Insuffler la haine du juif est, pour autant que je sache, un délit (je suis opposé à ces lois « antiracistes » en ce qui concerne la liberté d’expression, mais ces lois existent). Accuser quelqu’un d’un délit qu’il n’a pas commis est de la diffamation.
Je n’appelle évidemment pas à « insuffler la haine du juif » ; je voudrais bien voir ce qui, dans ce que j’ai réellement écrit, permet une telle affirmation. Je ne
pense pas non plus que le silence relatif des non-juifs sur la Palestine soit dû au seul souvenir de la shoah (dont, après tout, les non-juifs actifs politiquement aujourd’hui, c’est-à-dire nés
après la guerre ou enfants durant celle-ci, ne sont nullement responsables), mais bien à son instrumentalisation et, surtout, à la menace permanente d’accusation d’antisémitisme qui pèse sur tous
les non-juifs qui osent s’exprimer sur ce sujet.

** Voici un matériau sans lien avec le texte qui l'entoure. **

(* ===== verification/LifecycleSqlite.v ===== *)
(** * The SQLite lifecycle store ([src/service_lifecycle_sqlite.rs])

    The two tables are lists of rows; a statement is a function on them, a
    transaction commits or rolls back.  SQLite itself (the journal, locking
    between processes, failures of the file system) is outside: a failing
    statement rolls back and is a [Storage] error, and an immediate
    transaction is one step.  The store is shown to refine the in-memory one,
    up to the content of event details and the wording of conflicts. *)

From S2P Require Import Prelude Text Json Cbor CodecModel Lifecycle LifecycleStore.

(** ** Tables *)

(** [lifecycle_tasks] *)
Record task_row := mkTaskRow {
  tr_task_id : string;
  tr_key : string;
  tr_digest : string;
  tr_state : string;
  tr_latest : Z;
  tr_updated : Z
}.

(** [lifecycle_events] *)
Record event_row := mkEventRow {
  er_task_id : string;
  er_sequence : Z;
  er_state : string;
  er_is_final : Z;
  er_observed : Z;
  er_detail : list byte
}.

Record SqliteLifecyclePersistence := mkSqlite {
  task_table : list task_row;
  event_table : list event_row;
  sq_max_events : Z;
  sq_ttl_ms : Z
}.

Definition sqlite_open (max_events terminal_status_ttl_ms : Z) : SqliteLifecyclePersistence :=
  mkSqlite [] [] (Z.max max_events 2) terminal_status_ttl_ms.

Definition with_tables (db : SqliteLifecyclePersistence) (ts : list task_row) (es : list event_row)
    : SqliteLifecyclePersistence :=
  mkSqlite ts es (sq_max_events db) (sq_ttl_ms db).

(** ** Statements *)

Definition task_by_id (db : SqliteLifecyclePersistence) (t : string) : option task_row :=
  List.find (fun r => tr_task_id r ==? t) (task_table db).

(** [SELECT .. WHERE task_id=?1 OR idempotency_key=?2] *)
Definition task_by_id_or_key (db : SqliteLifecyclePersistence) (t k : string) : option task_row :=
  List.find (fun r => (tr_task_id r ==? t) || (tr_key r ==? k)) (task_table db).

(** [ORDER BY sequence] *)
Fixpoint insert_by_sequence (e : event_row) (l : list event_row) : list event_row :=
  match l with
  | [] => [e]
  | e' :: l' => if er_sequence e <=? er_sequence e' then e :: l else e' :: insert_by_sequence e l'
  end.
Definition order_by_sequence : list event_row -> list event_row := foldr insert_by_sequence [].

Definition events_of_task (db : SqliteLifecyclePersistence) (t : string) : list event_row :=
  List.filter (fun e => er_task_id e ==? t) (event_table db).

(** [ON DELETE CASCADE] removes the task's events with it. *)
Definition delete_task (db : SqliteLifecyclePersistence) (t : string) : SqliteLifecyclePersistence :=
  with_tables db (List.filter (fun r => negb (tr_task_id r ==? t)) (task_table db))
    (List.filter (fun e => negb (er_task_id e ==? t)) (event_table db)).

(** A [u64] parameter that SQLite cannot store fails the statement. *)
Definition sql_u64 (z : Z) : result Z LifecycleError :=
  if z <=? i64_max then Ok z else Err (Storage "out of range integral type conversion attempted").

(** Primary keys and [UNIQUE] refuse a duplicate. *)
Definition insert_task (db : SqliteLifecyclePersistence) (r : task_row)
    : result SqliteLifecyclePersistence LifecycleError :=
  if existsb (fun r' => (tr_task_id r' ==? tr_task_id r) || (tr_key r' ==? tr_key r)) (task_table db)
  then Err (Storage "UNIQUE constraint failed")
  else Ok (with_tables db (task_table db ++ [r]) (event_table db)).

Definition insert_event (db : SqliteLifecyclePersistence) (e : event_row)
    : result SqliteLifecyclePersistence LifecycleError :=
  if existsb (fun e' => (er_task_id e' ==? er_task_id e) && (er_sequence e' =? er_sequence e)) (event_table db)
  then Err (Storage "UNIQUE constraint failed")
  else Ok (with_tables db (task_table db) (event_table db ++ [e])).

Definition update_task (db : SqliteLifecyclePersistence) (t state : string) (sequence now : Z)
    : SqliteLifecyclePersistence :=
  with_tables db
    ((fun r => if tr_task_id r ==? t
               then mkTaskRow (tr_task_id r) (tr_key r) (tr_digest r) state sequence now else r)
       <$> task_table db)
    (event_table db).

Definition delete_events_below (db : SqliteLifecyclePersistence) (t : string) (cutoff : Z)
    : SqliteLifecyclePersistence :=
  with_tables db (task_table db)
    (List.filter (fun e => negb ((er_task_id e ==? t) && (er_sequence e <? cutoff))) (event_table db)).

(** ** Transactions *)

Inductive tx_end (A : Type) :=
| Commit (r : result A LifecycleError) (db : SqliteLifecyclePersistence)
| Rollback (e : LifecycleError).
Arguments Commit {A} r db.
Arguments Rollback {A} e.

Definition run_tx {A} (db : SqliteLifecyclePersistence) (t : tx_end A)
    : result A LifecycleError * SqliteLifecyclePersistence :=
  match t with Commit r db' => (r, db') | Rollback e => (Err e, db) end.

(** [?] inside a transaction: the error drops the transaction. *)
Definition tx_try {A B} (r : result A LifecycleError) (k : A -> tx_end B) : tx_end B :=
  match r with Ok a => k a | Err e => Rollback e end.
Local Notation "'try?' x := e 'in' k" := (tx_try e (fun x => k))
  (at level 200, x pattern, e at level 200, k at level 200).

(** ** Content-free details *)

Definition safe_token (value : string) : result unit LifecycleError :=
  if str_is_empty value || (256 <? str_len value)
     || negb (str_all (fun c => is_ascii_alphanumeric c || char_in c "._:-") value)
  then Err (Conflict "invalid durable lifecycle token")
  else Ok tt.

Definition detail_progress (value : json) : result json LifecycleError :=
  let? progress := ok_or (as_object value) (Conflict "invalid durable lifecycle progress") in
  if existsb (fun kv => negb (str_in kv.1 ["completed_units"; "total_units"; "unit"])) progress
  then Err (Conflict "invalid durable lifecycle progress")
  else
    let counts := Conflict "invalid durable lifecycle progress counts" in
    let? completed := ok_or (obj_get progress "completed_units" ≫= as_u64) counts in
    let? total := ok_or (obj_get progress "total_units" ≫= as_u64) counts in
    if total <? completed then Err counts
    else
      let? _ := match obj_get progress "unit" with
                | Some unit =>
                    let? s := ok_or (as_str unit) (Conflict "invalid progress unit") in safe_token s
                | None => Ok tt
                end in
      Ok value.

Definition detail_digest (key : string) (value : json) : result json LifecycleError :=
  let? digest := ok_or (as_str value) (Conflict ("invalid " +:+ key)) in
  let hex := default digest (strip_prefix "sha256:" digest) in
  if negb (str_len hex =? 64) || negb (str_all is_ascii_hexdigit hex)
  then Err (Conflict ("invalid " +:+ key))
  else Ok (JString (to_ascii_lowercase digest)).

Definition detail_token (key : string) (value : json) : result json LifecycleError :=
  let? s := ok_or (as_str value) (Conflict ("invalid durable lifecycle " +:+ key)) in
  let? _ := safe_token s in
  Ok value.

(** One arm of the [match] on the key. *)
Definition detail_field (key : string) (value : json) : result json LifecycleError :=
  if key ==? "progress" then detail_progress value
  else if str_in key ["receipt_digest"; "checkpoint_digest"] then detail_digest key value
  else if str_in key ["event_id"; "reason_code"; "outcome"] then detail_token key value
  else Err (Conflict ("durable lifecycle detail contains unsupported field: " +:+ key)).

Fixpoint detail_fields (object : list (string * json)) (acc : list (string * json))
    : result (list (string * json)) LifecycleError :=
  match object with
  | [] => Ok acc
  | (key, value) :: object =>
      let? v := detail_field key value in
      detail_fields object (obj_insert key v acc)
  end.

Definition content_free_detail (detail : json) : result json LifecycleError :=
  if is_null detail then Ok (JObject [])
  else
    let? object := ok_or (as_object detail) (Conflict "durable lifecycle detail must be an object") in
    let? m := detail_fields object [] in
    Ok (JObject m).

Section sqlite.
Context {json_codec : JsonCodec}.

Definition row_event (e : event_row) : result LifecycleEvent LifecycleError :=
  let? detail := map_err (fun m => Storage m) (json_from_slice (er_detail e)) in
  Ok (mkLEvent (er_task_id e) (er_sequence e) (er_state e) (negb (er_is_final e =? 0))
        (er_observed e) detail).

Fixpoint row_events (l : list event_row) : result (list LifecycleEvent) LifecycleError :=
  match l with
  | [] => Ok []
  | e :: l => let? ev := row_event e in let? evs := row_events l in Ok (ev :: evs)
  end.

Definition load_record (db : SqliteLifecyclePersistence) (task_id : string)
    : result LifecycleRecord LifecycleError :=
  let? task := ok_or (task_by_id db task_id) UnknownTask in
  let? evs := row_events (order_by_sequence (events_of_task db task_id)) in
  match evs with
  | [] => Err (Storage "task has no lifecycle events")
  | _ => Ok (mkLRecord (tr_task_id task) (tr_key task) (tr_digest task) (tr_state task) evs (tr_updated task))
  end.

Definition submit_sync (db : SqliteLifecyclePersistence) (task_id key digest : string) (now : Z)
    : result (LifecycleRecord * bool) LifecycleError * SqliteLifecyclePersistence :=
  run_tx db
    match task_by_id_or_key db task_id key with
    | Some existing =>
        if negb ((tr_task_id existing ==? task_id) && (tr_key existing ==? key)
                 && (tr_digest existing ==? digest))
        then Rollback (Conflict "task or idempotency identifier reused for different content")
        else try? record := load_record db task_id in Commit (Ok (record, false)) db
    | None =>
        try? now := sql_u64 now in
        try? db1 := insert_task db (mkTaskRow task_id key digest "accepted" 0 now) in
        try? db2 := insert_event db1 (mkEventRow task_id 0 "accepted" 0 now [x7b; x7d]) in
        try? record := load_record db2 task_id in
        Commit (Ok (record, true)) db2
    end.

Pour ce qui est du fond de l’article, Mme Bleitrach s’en prend à un texte (disponible sur http://petras.lahaine.org/articulo.php ?p=1768&more=1&c=1) de James Petras, sociologue américain très engagé à gauche et très
critique de l’action du lobby sioniste aux Etats-Unis. Mme Bleitrach accuse James Petras de parler du « juif Obama » ; cette expression ridicule ne vient pas de Petras, mais d’un certain Abner
Mikva, ancien conseiller de Bill Clinton, qui a dit que « Barack Obama est le premier président juif » . L’article de Petras est consacré à l’idée, mise en avant par certains milieux sionistes
américains et illustrée par cette phrase, que ce sont eux qui ont « créé » Obama. L’idée vient de ces milieux (dont on appréciera au passage l’arrogance, non dénuée de racisme envers un Noir
incapable de se « créer » lui-même) et non de Petras. Il me semble que les non-juifs ont encore le droit de citer des juifs, même lorsque ceux-ci disent des absurdités.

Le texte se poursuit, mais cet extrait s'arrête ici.